The Alert Report indicated that independent institutions in charge of electoral conditions, the Electronic Media Regulatory Authority (REM) and the Anti-Corruption Agency, are not performing their function.

„The fact is that the European Commission notes every year that Serbia failed to comply with OSCE/ODHR recommendations, even after the 2016 and 2017 elections,“ said Nemanja Nenadić, Program Director of the Transparency Serbia.

He emphasized that the dialogue on electoral conditions, and everything that followed, came too late.

At the same time, the work of the National Assembly reflects the general trend of the capture of state institutions by the ruling party.
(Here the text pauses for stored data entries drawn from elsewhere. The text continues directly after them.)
Definition Set_ (b : PebbleBinding) (key : string) (value : slice) : goerr * PebbleBinding :=
  SetB b (Some (bytes_of_string key)) value.

Definition DeleteB (b : PebbleBinding) (key : slice) : goerr * PebbleBinding :=
  match db b with
  | None => (not_open ("DeleteB " +:+ fmt_bytes key), b)
  | Some d => engine_result (eng_Delete d (sl key) true)
  end.

Definition Delete (b : PebbleBinding) (key : string) : goerr * PebbleBinding :=
  DeleteB b (Some (bytes_of_string key)).

(** The loop of [DeleteAll]: the error of the first failing deletion, with
    the iterator at that point. *)
Fixpoint delete_loop (fuel : nat) (it : Iter) (d : DB) : option (goerr * Iter * DB) :=
  match fuel with
  | O => None
  | S fuel' =>
      if iter_Valid it then
        match eng_Delete d (iter_Key it) false with
        | (Some err, d') => Some (Some err, it, d')
        | (None, d') => delete_loop fuel' (iter_Next it) d'
        end
      else Some (None, it, d)
  end.

Definition fmt_err (e : goerr) : string :=
  match e with Some e => Error e | None => "%!w(<nil>)" end.

(** The error of the deferred [Flush] is dropped. *)
Definition DeleteAll (fuel : nat) (b : PebbleBinding) : option (goerr * PebbleBinding) :=
  match db b with
  | None => Some (not_open "DeleteAll", b)
  | Some d =>
      match delete_loop fuel (iter_First (eng_NewIter d None None)) d with
      | None => None
      | Some (Some err, it, d') =>
          Some (NewRetryableError (Some (ErrText ("DeleteAll failed on key "
                  +:+ fmt_bytes (Some (iter_Key it)) +:+ ": " +:+ Error err +:+ ": "
                  +:+ fmt_err (iter_Close it)))),
                with_db (eng_Flush d').2)
      | Some (None, it, d') => Some (iter_Close it, with_db (eng_Flush d').2)
      end
  end.

(** The loop of [KeyUpperBound] for the indices below [n], last to first:
    [end[i] = end[i] + 1], wrapping at 256. *)
Fixpoint upper_bound_loop (n : nat) (end_ : bytes) : slice :=
  match n with
  | O => None
  | S i =>
      let x := byte_of (byte_val (end_ !!! i) + 1) in
      let end_ := <[i := x]> end_ in
      if negb (byte_val x =? 0) then Some (take (i + 1) end_)
      else upper_bound_loop i end_
  end.

Definition KeyUpperBound (key : slice) : slice :=
  upper_bound_loop (length (sl key)) (sl key).

Definition DeletePrefixB (b : PebbleBinding) (prefix : slice) : goerr * PebbleBinding :=
  match db b with
  | None => (not_open ("DeletePrefixB " +:+ fmt_bytes prefix), b)
  | Some d => engine_result (eng_DeleteRange d prefix (KeyUpperBound prefix) true)
  end.

Definition DeletePrefix (b : PebbleBinding) (prefix : string) : goerr * PebbleBinding :=
  DeletePrefixB b (Some (bytes_of_string prefix)).

Definition fmt_range (start end_ : slice) : string :=
  "[" +:+ fmt_bytes start +:+ "," +:+ fmt_bytes end_ +:+ ")".

Definition DeleteRangeB (b : PebbleBinding) (start end_ : slice) : goerr * PebbleBinding :=
  match db b with
  | None => (not_open ("DeleteRangeB " +:+ fmt_range start end_), b)
  | Some d => engine_result (eng_DeleteRange d start end_ true)
  end.

Definition DeleteRange (b : PebbleBinding) (start end_ : string) : goerr * PebbleBinding :=
  DeleteRangeB b (Some (bytes_of_string start)) (Some (bytes_of_string end_)).

Section Scan.
Context {St : Type}.

(** The loops of the scans, [advance] being [iter.Next] or [iter.Prev]. *)
Fixpoint scan_loop (advance : Iter -> Iter) (fuel : nat) (it : Iter)
    (callback : ScanKeyValueB St) (s : St) : option (Iter * St) :=
  match fuel with
  | O => None
  | S fuel' =>
      if iter_Valid it then
        let '(continue, s') := callback (iter_Key it) (iter_Value it) s in
        if continue then scan_loop advance fuel' (advance it) callback s'
        else Some (it, s')
      else Some (it, s)
  end.

Definition finish_scan (r : option (Iter * St)) : option (goerr * St) :=
  match r with
  | None => None
  | Some (it, s) => Some (iter_Close it, s)
  end.
(* ===== verification/ComApi.v ===== *)
(** * The communication API ([services/com/api/api.go])

    Scopes, subscription filters and the data of the communication patterns.
    Field names carry a prefix per type ([ev_], [ac_], ...), as Go allows the
    same field name in several structs. *)

From stdpp Require Import pretty.
From S2P Require Import Prelude GoRuntime.

(** ** Scopes *)

Abbreviation Scope := string.
Definition ScopeDef : Scope := "".
Definition ScopeCom : Scope := "com".
Definition ScopeState : Scope := "sta".
Definition ScopeSideChannel : Scope := "sdc".

Definition ToScope (scope : string) : Scope * goerr :=
  if String.eqb scope ScopeDef then (ScopeCom, None)
  else if String.eqb scope ScopeCom then (ScopeCom, None)
  else if String.eqb scope ScopeState then (ScopeState, None)
  else if String.eqb scope ScopeSideChannel then (ScopeSideChannel, None)
  else ("", Some (ErrText ("unknown scope " +:+ scope))).

(** ** Filters and data *)

Record SubscriptionFilter := {
  sf_Scope : Scope;
  sf_Type : string;
  sf_Share : string;
}.

Record Event := {
  ev_Type : string;
  ev_Id : string;
  ev_Source : string;
  ev_Time : string;
  ev_Data : slice;
  ev_DataContentType : string;
}.

Record Action := {
  ac_Type : string;
  ac_Id : string;
  ac_Source : string;
  ac_Params : slice;
  ac_DataContentType : string;
}.

Record ActionResult := {
  ar_Context : string;
  ar_Data : slice;
  ar_DataContentType : string;
  ar_SequenceNumber : Z;   (* int64 *)
}.

(** [C] is the type of the callback: what the closure captured. *)
Record ActionWithCallback (C : Type) := {
  awc_Action : Action;
  awc_Callback : C;
}.
Arguments awc_Action {_} _.
Arguments awc_Callback {_} _.

Record Query := {
  qu_Type : string;
  qu_Id : string;
  qu_Source : string;
  qu_Data : slice;
  qu_DataContentType : string;
}.

Record QueryResult := {
  qr_Context : string;
  qr_Data : slice;
  qr_DataContentType : string;
  qr_SequenceNumber : Z;   (* int64 *)
}.

Record QueryWithCallback (C : Type) := {
  qwc_Query : Query;
  qwc_Callback : C;
}.
Arguments qwc_Query {_} _.
Arguments qwc_Callback {_} _.

(** The scope of a publication with an optional scope argument. *)
Definition opt_scope (scope : list Scope) : Scope :=
  match scope with
  | [] => ScopeDef
  | s :: _ => s
  end.

Definition known_scope (s : Scope) : Prop :=
  s = ScopeDef \/ s = ScopeCom \/ s = ScopeState \/ s = ScopeSideChannel.

Lemma ToScope_known (s : Scope) : snd (ToScope s) = None <-> known_scope s.
Proof.
  unfold ToScope, known_scope.
  destruct (String.eqb_spec s ScopeDef), (String.eqb_spec s ScopeCom),
    (String.eqb_spec s ScopeState), (String.eqb_spec s ScopeSideChannel); simpl; naive_solver.
Qed.

(** ** Texts

    [fmt]'s [%+v] of the pattern data, for error messages. *)

Definition fmt_Event (e : Event) : string :=
  "{Type:" +:+ ev_Type e +:+ " Id:" +:+ ev_Id e +:+ " Source:" +:+ ev_Source e +:+ " Time:" +:+ ev_Time e +:+
  " Data:" +:+ fmt_bytes (ev_Data e) +:+ " DataContentType:" +:+ ev_DataContentType e +:+ "}".

Definition fmt_Action (a : Action) : string :=
  "{Type:" +:+ ac_Type a +:+ " Id:" +:+ ac_Id a +:+ " Source:" +:+ ac_Source a +:+
  " Params:" +:+ fmt_bytes (ac_Params a) +:+ " DataContentType:" +:+ ac_DataContentType a +:+ "}".

Definition fmt_ActionResult (r : ActionResult) : string :=
  "{Context:" +:+ ar_Context r +:+ " Data:" +:+ fmt_bytes (ar_Data r) +:+ " DataContentType:" +:+
  ar_DataContentType r +:+ " SequenceNumber:" +:+ pretty (ar_SequenceNumber r) +:+ "}".

Definition fmt_Query (q : Query) : string :=
  "{Type:" +:+ qu_Type q +:+ " Id:" +:+ qu_Id q +:+ " Source:" +:+ qu_Source q +:+
  " Data:" +:+ fmt_bytes (qu_Data q) +:+ " DataContentType:" +:+ qu_DataContentType q +:+ "}".

Definition fmt_QueryResult (r : QueryResult) : string :=
  "{Context:" +:+ qr_Context r +:+ " Data:" +:+ fmt_bytes (qr_Data r) +:+ " DataContentType:" +:+
  qr_DataContentType r +:+ " SequenceNumber:" +:+ pretty (qr_SequenceNumber r) +:+ "}".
Emergency legislation has been reduced, but the opposition is still marginalized and key positions in agencies and independent regulatory bodies remain unfilled.

„Changes in the National Assembly have taken place since the summer. Reports of the independent bodies and final budget proposals were put on the agenda. We cannot be satisfied with the effects of these changes. The quality of the reports of the independent government bodies is worse than five years ago,” Program Director Transparency Serbia said.

The report found developments in the security sector disturbing. The new laws reduce the degree of transparency in the governance of the sector, while the discretionary powers of politicians with regard to public procurement and employment increase.

“There are bad trends that go several years back”, said Saša Đorđevic from the Center for Security Policy.

He emphasized that the new provisions of the Law on Institutions of the Security Sector create potential corruption.

“Under the pretext of national security, no institutions need to apply public procurement procedures. In practice, this means that they do not have to seek different bids and watch out for potential conflicts of interest”, said Đorđević, adding that the new provisions do not oblige these institutions to report to the executive and the assembly, which creates a risk of corruption.

The prEUgovor Coalition brings together seven civil society organizations and was established to monitor the implementation of policies related to Serbia’s EU accession negotiations, with particular emphasis on Chapters 23 and 24.

The Coalition’s goal is to help use the EU accession process to make significant progress in further democratization of the Serbian society.